Required action: Check each line of the entries below for the word "same", then state how many lines have it and nothing more.

Source records:
▼

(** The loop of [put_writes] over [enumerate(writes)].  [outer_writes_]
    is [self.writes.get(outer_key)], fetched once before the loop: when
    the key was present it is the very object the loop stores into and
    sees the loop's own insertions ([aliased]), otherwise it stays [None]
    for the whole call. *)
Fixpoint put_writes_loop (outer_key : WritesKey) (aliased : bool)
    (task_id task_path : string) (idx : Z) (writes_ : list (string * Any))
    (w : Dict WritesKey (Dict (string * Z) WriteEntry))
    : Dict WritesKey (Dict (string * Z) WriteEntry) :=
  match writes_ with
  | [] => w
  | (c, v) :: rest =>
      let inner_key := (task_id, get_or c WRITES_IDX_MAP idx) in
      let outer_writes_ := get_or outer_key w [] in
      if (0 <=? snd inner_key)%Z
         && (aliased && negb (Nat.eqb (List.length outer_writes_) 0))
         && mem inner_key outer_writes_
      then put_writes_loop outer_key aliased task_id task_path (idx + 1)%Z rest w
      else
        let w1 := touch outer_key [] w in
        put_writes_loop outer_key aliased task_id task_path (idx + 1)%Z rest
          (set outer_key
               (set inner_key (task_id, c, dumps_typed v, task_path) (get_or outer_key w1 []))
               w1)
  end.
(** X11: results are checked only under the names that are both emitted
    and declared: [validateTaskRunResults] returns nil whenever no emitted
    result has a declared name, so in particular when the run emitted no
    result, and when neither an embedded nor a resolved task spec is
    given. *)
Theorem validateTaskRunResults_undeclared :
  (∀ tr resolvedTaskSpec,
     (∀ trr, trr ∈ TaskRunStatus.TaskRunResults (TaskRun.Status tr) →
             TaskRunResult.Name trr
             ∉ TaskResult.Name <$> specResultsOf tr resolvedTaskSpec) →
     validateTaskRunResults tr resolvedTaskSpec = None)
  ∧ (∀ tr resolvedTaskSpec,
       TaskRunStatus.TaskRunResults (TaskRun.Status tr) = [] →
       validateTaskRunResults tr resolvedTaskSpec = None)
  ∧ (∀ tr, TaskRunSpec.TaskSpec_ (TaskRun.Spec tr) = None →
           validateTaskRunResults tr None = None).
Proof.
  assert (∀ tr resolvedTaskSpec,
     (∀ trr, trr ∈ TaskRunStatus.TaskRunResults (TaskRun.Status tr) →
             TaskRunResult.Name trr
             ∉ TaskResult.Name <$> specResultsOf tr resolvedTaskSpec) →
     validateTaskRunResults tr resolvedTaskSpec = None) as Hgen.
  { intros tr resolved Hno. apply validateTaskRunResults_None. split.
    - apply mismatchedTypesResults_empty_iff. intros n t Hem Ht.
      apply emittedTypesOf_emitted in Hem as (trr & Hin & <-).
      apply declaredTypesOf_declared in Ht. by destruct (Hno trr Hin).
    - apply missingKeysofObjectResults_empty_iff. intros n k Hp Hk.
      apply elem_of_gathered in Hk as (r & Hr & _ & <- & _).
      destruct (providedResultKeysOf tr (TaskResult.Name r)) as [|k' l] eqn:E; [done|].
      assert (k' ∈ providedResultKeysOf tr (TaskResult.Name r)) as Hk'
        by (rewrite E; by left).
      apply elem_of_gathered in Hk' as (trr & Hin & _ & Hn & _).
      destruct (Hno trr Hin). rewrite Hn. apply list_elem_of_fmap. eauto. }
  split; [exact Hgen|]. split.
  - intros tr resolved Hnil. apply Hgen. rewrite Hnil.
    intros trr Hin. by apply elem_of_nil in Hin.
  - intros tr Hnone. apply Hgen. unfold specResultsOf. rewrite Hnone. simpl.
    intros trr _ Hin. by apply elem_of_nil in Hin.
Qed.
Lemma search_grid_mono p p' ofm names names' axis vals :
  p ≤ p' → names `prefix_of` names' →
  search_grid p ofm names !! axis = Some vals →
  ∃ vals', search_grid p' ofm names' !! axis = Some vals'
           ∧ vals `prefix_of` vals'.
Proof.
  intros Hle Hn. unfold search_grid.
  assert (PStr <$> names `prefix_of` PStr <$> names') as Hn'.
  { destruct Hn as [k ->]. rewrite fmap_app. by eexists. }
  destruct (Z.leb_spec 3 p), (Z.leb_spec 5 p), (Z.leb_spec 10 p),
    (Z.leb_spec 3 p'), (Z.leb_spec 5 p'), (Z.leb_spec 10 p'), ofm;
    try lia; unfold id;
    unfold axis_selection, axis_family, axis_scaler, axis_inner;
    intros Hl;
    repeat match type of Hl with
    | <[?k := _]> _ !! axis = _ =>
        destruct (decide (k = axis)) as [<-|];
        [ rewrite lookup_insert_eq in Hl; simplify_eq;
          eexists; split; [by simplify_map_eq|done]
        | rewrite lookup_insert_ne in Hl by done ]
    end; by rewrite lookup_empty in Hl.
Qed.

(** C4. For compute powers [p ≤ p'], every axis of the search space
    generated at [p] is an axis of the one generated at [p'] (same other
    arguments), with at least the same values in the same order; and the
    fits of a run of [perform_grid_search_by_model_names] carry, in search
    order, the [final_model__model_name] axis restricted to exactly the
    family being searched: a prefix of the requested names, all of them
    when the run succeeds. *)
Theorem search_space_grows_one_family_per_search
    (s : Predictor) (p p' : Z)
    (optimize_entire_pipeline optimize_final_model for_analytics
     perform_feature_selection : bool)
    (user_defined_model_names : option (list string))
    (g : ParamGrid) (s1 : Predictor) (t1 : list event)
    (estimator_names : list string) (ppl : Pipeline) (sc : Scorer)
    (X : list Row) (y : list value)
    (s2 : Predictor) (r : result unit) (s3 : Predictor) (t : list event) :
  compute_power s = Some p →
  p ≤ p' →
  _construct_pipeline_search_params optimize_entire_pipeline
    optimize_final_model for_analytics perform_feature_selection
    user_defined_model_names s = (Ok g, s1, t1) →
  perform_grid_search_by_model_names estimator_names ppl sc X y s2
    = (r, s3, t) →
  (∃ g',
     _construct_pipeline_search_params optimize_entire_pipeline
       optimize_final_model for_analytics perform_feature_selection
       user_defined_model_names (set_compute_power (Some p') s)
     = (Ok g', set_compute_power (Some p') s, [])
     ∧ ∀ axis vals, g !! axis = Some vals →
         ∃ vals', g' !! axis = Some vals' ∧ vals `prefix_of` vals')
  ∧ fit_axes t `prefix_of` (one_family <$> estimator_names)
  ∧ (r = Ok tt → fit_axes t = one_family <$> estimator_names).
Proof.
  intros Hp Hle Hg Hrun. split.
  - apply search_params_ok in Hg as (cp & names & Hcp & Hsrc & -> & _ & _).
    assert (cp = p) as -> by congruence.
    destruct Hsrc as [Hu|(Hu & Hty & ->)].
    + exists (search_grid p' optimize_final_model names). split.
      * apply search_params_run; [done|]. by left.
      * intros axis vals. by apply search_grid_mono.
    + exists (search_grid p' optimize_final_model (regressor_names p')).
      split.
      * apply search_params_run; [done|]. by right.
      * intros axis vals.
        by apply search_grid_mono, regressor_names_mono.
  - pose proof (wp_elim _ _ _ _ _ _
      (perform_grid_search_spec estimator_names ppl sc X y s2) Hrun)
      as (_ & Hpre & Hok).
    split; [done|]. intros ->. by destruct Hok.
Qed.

▲

Problem solution: 2